Short-term effects of Subacute ruminal acidosis on ferroptosis and iron metabolism in the livers of lactating sheep fed a high-grain diet.

Abstract

Subacute ruminal acidosis can cause liver injury in ruminants. Ferroptosis, an iron-dependent cell death, is involved in many liver diseases. This study aimed to investigate ferroptosis in SARA-induced liver injury and explore the changes in hepatic iron metabolism. Twelve ruminally cannulated, lactating Hu sheep (parities: 2 or 3; BW: 50.6 ± 4.0 kg; 18.8 ± 3.6 d in milk; MY: 0.52 ± 0.08 kg/d; mean ± SD) were divided into 2 groups (n = 6/group) and fed a low-grain diet (LG group, grain: forage = 3: 7, 24.89% starch and 40.66% NDF) or a high-grain diet (HG group, grain: forage = 7: 3, 38.64% starch and 24.41% NDF) for 8 wk. Weekly, rumen pH was measured 10 min before feeding and 1, 2, 3, 4, 5, 6, and 8 h post-feeding. On d 57, all sheep were slaughtered after collecting the hepatic vein blood, and liver tissue was collected. The high-grain diet significantly decreased rumen pH compared with the low-grain diet; the rumen pH on d 56 in the HG group was <5.6 at 1, 2, 3, and 4 h after feeding. Plasma concentrations of LPS, MDA, IL-1β, and IL-6 at 4 h post-feeding increased, while glutathione (GSH) and glutathione peroxidase 4 (GPX4) decreased. Moreover, lipid reactive oxygen species (lipid ROS), ferrous ion, and MDA were elevated, whereas GSH was decreased in the liver of the HG group. For ferroptosis-related proteins, feeding a high-grain diet led to increased acyl-CoA synthetase long-chain family member 4 (ACSL4) and arachidonate 15-lipoxygenase (ALOX15) and decreased GPX4 and solute carrier family 7 member 11 (SLC7A11).

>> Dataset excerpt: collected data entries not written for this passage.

(* ===== verification/ParseConf.v ===== *)
(** * Configuration and protocol line parser (src/src/common/parseconf.c) *)

From Stdlib Require Import ZArith Lia String.
From stdpp Require Import base tactics list numbers option sets.
From S2P Require Import Prelude.

#[local] Open Scope Z_scope.

(** ** Data *)

Inductive pstate :=
  | STATE_FINDWORDSTART
  | STATE_FINDEOL
  | STATE_QUOTECOLLECT
  | STATE_QC_LITERAL
  | STATE_COLLECT
  | STATE_COLLECTLITERAL
  | STATE_ENDOFLINE
  | STATE_PARSEERR.

#[export] Instance pstate_eq_dec : EqDecision pstate.
Proof. solve_decision. Defined.

Definition PCONF_CTX_t_MAGIC : Z := 0x00726630.
Definition PCONF_ERR_LEN : nat := 256.
Definition PCONF_DEFAULT_ARG_LIMIT : nat := 32.
Definition PCONF_DEFAULT_WORDLEN_LIMIT : nat := 512.

(** The context buffer.  [f] is the rest of the open stream, [None] for a NULL
    [FILE *]; [arglist] holds the allocated words, [[]] for a NULL word;
    [wordptr] is the offset of the C pointer into [wordbuf]. *)

Record PCONF_CTX_t := MkCtx {
  f : option (list Z);
  state : pstate;
  ch : Z;
  arglist : list (list Z);
  argsize : list nat;
  numargs : nat;
  maxargs : nat;
  wordbuf : list Z;
  wordptr : nat;
  wordbufsize : nat;
  linenum : Z;
  error : Z;
  errmsg : list Z;
  magic : Z;
  arg_limit : nat;
  wordlen_limit : nat
}.

Definition set_f x c := MkCtx x (state c) (ch c) (arglist c) (argsize c) (numargs c) (maxargs c)
  (wordbuf c) (wordptr c) (wordbufsize c) (linenum c) (error c) (errmsg c) (magic c)
  (arg_limit c) (wordlen_limit c).
Definition set_state x c := MkCtx (f c) x (ch c) (arglist c) (argsize c) (numargs c) (maxargs c)
  (wordbuf c) (wordptr c) (wordbufsize c) (linenum c) (error c) (errmsg c) (magic c)
  (arg_limit c) (wordlen_limit c).
Definition set_ch x c := MkCtx (f c) (state c) x (arglist c) (argsize c) (numargs c) (maxargs c)
  (wordbuf c) (wordptr c) (wordbufsize c) (linenum c) (error c) (errmsg c) (magic c)
  (arg_limit c) (wordlen_limit c).
Definition set_args al az n m c := MkCtx (f c) (state c) (ch c) al az n m
  (wordbuf c) (wordptr c) (wordbufsize c) (linenum c) (error c) (errmsg c) (magic c)
  (arg_limit c) (wordlen_limit c).
Definition set_word wb wp ws c := MkCtx (f c) (state c) (ch c) (arglist c) (argsize c) (numargs c)
  (maxargs c) wb wp ws (linenum c) (error c) (errmsg c) (magic c) (arg_limit c) (wordlen_limit c).
Definition set_err e msg c := MkCtx (f c) (state c) (ch c) (arglist c) (argsize c) (numargs c)
  (maxargs c) (wordbuf c) (wordptr c) (wordbufsize c) (linenum c) e msg (magic c)
  (arg_limit c) (wordlen_limit c).
Definition set_linenum x c := MkCtx (f c) (state c) (ch c) (arglist c) (argsize c) (numargs c)
  (maxargs c) (wordbuf c) (wordptr c) (wordbufsize c) x (error c) (errmsg c) (magic c)
  (arg_limit c) (wordlen_limit c).
Definition set_magic x c := MkCtx (f c) (state c) (ch c) (arglist c) (argsize c) (numargs c)
  (maxargs c) (wordbuf c) (wordptr c) (wordbufsize c) (linenum c) (error c) (errmsg c) x
  (arg_limit c) (wordlen_limit c).

(** ** Operations

    [None] is an out-of-bounds access.  Allocations succeed: a failed one ends
    the process in [pconf_fatal]. *)

Section Ops.
(** What [realloc] leaves in fresh memory. *)
Context (junk : nat → Z).

Definition add_arg_word (c : PCONF_CTX_t) : option PCONF_CTX_t :=
  let argpos := numargs c in
  let n := S (numargs c) in
  let '(al, az, m) :=
    if (maxargs c <? n)%nat
    then (realloc (λ _, []) (arglist c) n, realloc (λ _, 0%nat) (argsize c) n, n)
    else (arglist c, argsize c, maxargs c) in
  wbuflen ← strlen (wordbuf c);
  sz ← az !! argpos;
  word ← al !! argpos;
  let '(word, sz) :=
    if (sz <=? wbuflen)%nat
    then (realloc junk word (S wbuflen), S wbuflen)
    else (word, sz) in
  (* memset to '\0', then strncpy of the first wbuflen characters *)
  if (sz <=? length word)%nat && (wbuflen <=? sz)%nat then
    let word := take wbuflen (wordbuf c) ++ replicate (sz - wbuflen) 0 ++ drop sz word in
    al ← store al argpos word;
    az ← store az argpos sz;
    Some (set_args al az n m c)
  else None.

Definition addchar (c : PCONF_CTX_t) : option PCONF_CTX_t :=
  wbuflen ← strlen (wordbuf c);
  if (ch c <? 0x20) || (0x7f <? ch c) then Some c
  else if negb (wordlen_limit c =? 0)%nat && (wordlen_limit c <=? wbuflen)%nat then Some c
  else
    (* wordbufsize starts at 16 and only grows: the subtraction cannot wrap *)
    let c :=
      if (wordbufsize c - 1 <=? wbuflen)%nat
      then set_word (realloc junk (wordbuf c) (wordbufsize c + 8)) wbuflen (wordbufsize c + 8) c
      else c in
    wb ← store (wordbuf c) (wordptr c) (ch c);
    wb ← store wb (S (wordptr c)) 0;
    Some (set_word wb (S (wordptr c)) (wordbufsize c) c).

Definition reset_word (c : PCONF_CTX_t) : option PCONF_CTX_t :=
  wb ← store (wordbuf c) 0 0;
  Some (set_word wb 0 (wordbufsize c) c).

Definition endofword (c : PCONF_CTX_t) : option PCONF_CTX_t :=
  if negb (arg_limit c =? 0)%nat && (arg_limit c <=? numargs c)%nat then reset_word c
  else c ← add_arg_word c; reset_word c.

Definition findwordstart (c : PCONF_CTX_t) : option (PCONF_CTX_t * pstate) :=
  if ch c =? 10 then Some (c, STATE_ENDOFLINE)
  else if ch c =? 35 then Some (c, STATE_FINDEOL)
  else if isspace (ch c) then Some (c, STATE_FINDWORDSTART)
  else if ch c =? 92 then Some (c, STATE_COLLECTLITERAL)
  else if ch c =? 34 then Some (c, STATE_QUOTECOLLECT)
  else
    c ← addchar c;
    if ch c =? 61 then c ← endofword c; Some (c, STATE_FINDWORDSTART)
    else Some (c, STATE_COLLECT).

Definition findeol (c : PCONF_CTX_t) : option (PCONF_CTX_t * pstate) :=
  if ch c =? 10 then Some (c, STATE_ENDOFLINE) else Some (c, STATE_FINDEOL).

Definition pconf_seterr (msg : list Z) (c : PCONF_CTX_t) : PCONF_CTX_t :=
  set_err 1 (take (PCONF_ERR_LEN - 1) msg) c.

Definition quotecollect (c : PCONF_CTX_t) : option (PCONF_CTX_t * pstate) :=
  if ch c =? 35 then
    c ← endofword (pconf_seterr (str "Unbalanced word due to unescaped # in quotes") c);
    Some (c, STATE_PARSEERR)
  else if ch c =? 34 then c ← endofword c; Some (c, STATE_FINDWORDSTART)
  else if ch c =? 92 then Some (c, STATE_QC_LITERAL)
  else c ← addchar c; Some (c, STATE_QUOTECOLLECT).

Definition qc_literal (c : PCONF_CTX_t) : option (PCONF_CTX_t * pstate) :=
  if ch c =? 10 then Some (c, STATE_QUOTECOLLECT)
  else c ← addchar c; Some (c, STATE_QUOTECOLLECT).

Definition collect (c : PCONF_CTX_t) : option (PCONF_CTX_t * pstate) :=
  if ch c =? 35 then c ← endofword c; Some (c, STATE_FINDEOL)
  else if ch c =? 10 then c ← endofword c; Some (c, STATE_ENDOFLINE)
  else if isspace (ch c) then c ← endofword c; Some (c, STATE_FINDWORDSTART)
  else if ch c =? 61 then
    c ← endofword c;
    '(c, _) ← findwordstart c;
    Some (c, STATE_FINDWORDSTART)
  else if ch c =? 92 then Some (c, STATE_COLLECTLITERAL)
  else c ← addchar c; Some (c, STATE_COLLECT).

Definition collectliteral (c : PCONF_CTX_t) : option (PCONF_CTX_t * pstate) :=
  if ch c =? 10 then Some (c, STATE_COLLECT)
  else c ← addchar c; Some (c, STATE_COLLECT).

Definition parse_char (c : PCONF_CTX_t) : option PCONF_CTX_t :=
  let step h := '(c, s) ← h c; Some (set_state s c) in
  match state c with
  | STATE_FINDWORDSTART => step findwordstart
  | STATE_FINDEOL => step findeol
  | STATE_QUOTECOLLECT => step quotecollect
  | STATE_QC_LITERAL => step qc_literal
  | STATE_COLLECT => step collect
  | STATE_COLLECTLITERAL => step collectliteral
  | _ => Some c
  end.

(** [free_storage] returns the word buffer and every argument to the heap; the
    context forgets the arguments (its [wordbuf] is left dangling). *)

Definition free_storage (c : PCONF_CTX_t) : PCONF_CTX_t :=
  set_word [] 0 (wordbufsize c) (set_args [] [] 0 0 c).

(** [pconf_init] keeps from the caller's memory only what it does not set. *)

Definition pconf_init (c : PCONF_CTX_t) : PCONF_CTX_t :=
  MkCtx None STATE_FINDWORDSTART (ch c) [] [] 0 0 (replicate 16 0) 0 16 0 0 (errmsg c)
    PCONF_CTX_t_MAGIC PCONF_DEFAULT_ARG_LIMIT PCONF_DEFAULT_WORDLEN_LIMIT.

Definition check_magic (c : PCONF_CTX_t) : bool * PCONF_CTX_t :=
  if magic c =? PCONF_CTX_t_MAGIC then (true, c)
  else (false, set_err (error c) (str "Invalid ctx buffer") c).

(** [file] is what opening the named file gives: its bytes, or the system's
    error text. *)

Definition pconf_file_begin (file : list Z + list Z) (fn : list Z) (c : PCONF_CTX_t)
    : PCONF_CTX_t * Z :=
  match check_magic c with
  | (false, c) => (c, 0)
  | (true, c) =>
    match file with
    | inl bytes => (set_f (Some bytes) c, 1)
    | inr why =>
      (set_f None (set_err (error c)
         (take (PCONF_ERR_LEN - 1) (str "Can't open " ++ fn ++ str ": " ++ why)) c), 0)
    end
  end.

Definition pconf_parse_error (c : PCONF_CTX_t) : PCONF_CTX_t * Z :=
  match check_magic c with
  | (false, c) => (c, 0)
  | (true, c) => if error c =? 1 then (set_err 0 (errmsg c) c, 1) else (c, 0)
  end.

Definition pconf_finish (c : PCONF_CTX_t) : PCONF_CTX_t :=
  match check_magic c with
  | (false, c) => c
  | (true, c) => set_magic 0 (free_storage c)
  end.

Definition line_done (s : pstate) : bool :=
  match s with STATE_PARSEERR | STATE_ENDOFLINE => true | _ => false end.

Definition begin_line (c : PCONF_CTX_t) : PCONF_CTX_t :=
  set_state STATE_FINDWORDSTART
    (set_args (arglist c) (argsize c) 0 (maxargs c) (set_linenum (linenum c + 1) c)).

(** The read loop of [pconf_file_next]; [true] when a line (or an error) ended it. *)

Fixpoint file_loop (bytes : list Z) (c : PCONF_CTX_t) : option (PCONF_CTX_t * bool) :=
  match bytes with
  | [] => Some (set_ch (-1) (set_f (Some []) c), false)
  | b :: bytes' =>
    c ← parse_char (set_ch b (set_f (Some bytes') c));
    if line_done (state c) then Some (c, true) else file_loop bytes' c
  end.

Definition pconf_file_next (c : PCONF_CTX_t) : option (PCONF_CTX_t * Z) :=
  match check_magic c with
  | (false, c) => Some (c, 0)
  | (true, c) =>
    let c := begin_line c in
    bytes ← f c;
    '(c, ended) ← file_loop bytes c;
    if (ended : bool) then Some (c, 1)
    else if negb (numargs c =? 0)%nat then
      if negb (wordptr c =? 0)%nat then c ← endofword c; Some (c, 1) else Some (c, 1)
    else Some (c, 0)
  end.

(** The character loop of [pconf_line]; [true] when the line ended early. *)

Fixpoint line_loop (line : list Z) (c : PCONF_CTX_t) : option (PCONF_CTX_t * bool) :=
  match line with
  | [] => Some (c, false)
  | x :: line' =>
    c ← parse_char (set_ch x c);
    if line_done (state c) then Some (c, true) else line_loop line' c
  end.

Definition pconf_line (line : list Z) (c : PCONF_CTX_t) : option (PCONF_CTX_t * Z) :=
  match check_magic c with
  | (false, c) => Some (c, 0)
  | (true, c) =>
    '(c, ended) ← line_loop line (begin_line c);
    if (ended : bool) then Some (c, 1)
    else if negb (wordptr c =? 0)%nat then c ← endofword c; Some (c, 1)
    else Some (c, 1)
  end.

Definition pconf_char (x : Z) (c : PCONF_CTX_t) : option (PCONF_CTX_t * Z) :=
  match check_magic c with
  | (false, c) => Some (c, -1)
  | (true, c) =>
    let c :=
      if line_done (state c)
      then set_state STATE_FINDWORDSTART (set_args (arglist c) (argsize c) 0 (maxargs c) c)
      else c in
    c ← parse_char (set_ch x c);
    match state c with
    | STATE_ENDOFLINE => Some (c, 1)
    | STATE_PARSEERR => Some (c, -1)
    | _ => Some (c, 0)
    end
  end.

End Ops.

(** [pconf_encode]: [dest] is the caller's buffer, [None] a write outside it. *)

Definition PCONF_ESCAPE : list Z := [35; 92; 34].

Fixpoint encode_loop (src dest : list Z) (destlen : nat) (maxlen : Z) : option (list Z) :=
  match src with
  | [] => Some dest
  | x :: src' =>
    let put dest destlen :=
      if maxlen <=? Z.of_nat destlen then Some dest
      else dest ← store dest destlen x; encode_loop src' dest (S destlen) maxlen in
    if bool_decide (x ∈ PCONF_ESCAPE) then
      if size_wrap (maxlen - 1) <=? Z.of_nat destlen then Some dest
      else dest ← store dest destlen 92; put dest (S destlen)
    else put dest destlen
  end.

Definition pconf_encode (src dest : list Z) (destsize : nat) : option (list Z) :=
  if (destsize <? 1)%nat then Some dest
  else if (length dest <? destsize)%nat then None
  else encode_loop src (replicate destsize 0 ++ drop destsize dest) 0 (Z.of_nat destsize - 1).

(** ** Specification: the parser over lists of words

    The same automaton with unbounded lists in place of the C buffers: the
    words committed so far, the word being collected and the error flag. *)

Record pspec := MkSpec {
  sp_state : pstate;
  sp_words : list (list Z);
  sp_cur : list Z;
  sp_error : Z
}.

Definition sp_goto (st : pstate) (s : pspec) : pspec :=
  MkSpec st (sp_words s) (sp_cur s) (sp_error s).

#[global] Arguments sp_goto st s /.

Definition printable (x : Z) : bool := (0x20 <=? x) && (x <=? 0x7f).

Definition sp_addchar (wl : nat) (x : Z) (s : pspec) : pspec :=
  if printable x && ((wl =? 0)%nat || (length (sp_cur s) <? wl)%nat)
  then MkSpec (sp_state s) (sp_words s) (sp_cur s ++ [x]) (sp_error s)
  else s.

Definition sp_endofword (al : nat) (s : pspec) : pspec :=
  if (al =? 0)%nat || (length (sp_words s) <? al)%nat
  then MkSpec (sp_state s) (sp_words s ++ [sp_cur s]) [] (sp_error s)
  else MkSpec (sp_state s) (sp_words s) [] (sp_error s).

Definition sp_seterr (s : pspec) : pspec := MkSpec (sp_state s) (sp_words s) (sp_cur s) 1.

For ferritinophagy-related proteins, high-grain diet feeding decreased ferritin heavy chain 1 (FTH1) and increased nuclear receptor coactivator 4 (NCOA4) and microtubule-associated protein 1 light chain 3 II (MAP1LC3-II). Regarding iron metabolism, increased protein expression of nuclear mothers against decapentaplegic homolog1/5/8 (SMAD1/5/8) and hepcidin, decreased protein expression of ferroportin (FPN), and iron deposits were observed in the liver of the HG group. Furthermore, feeding high-grain diets also increased inflammatory signaling-related proteins IL-6 and phospho-signal transducer and activator of transcription 3 (p-STAT3). Taken together, this study suggests that SARA induced liver injury and ferroptosis. Enhanced ferritinophagy, disordered iron metabolism, and elevated inflammatory response may mediate ferroptosis in the livers of sheep fed a high-grain diet.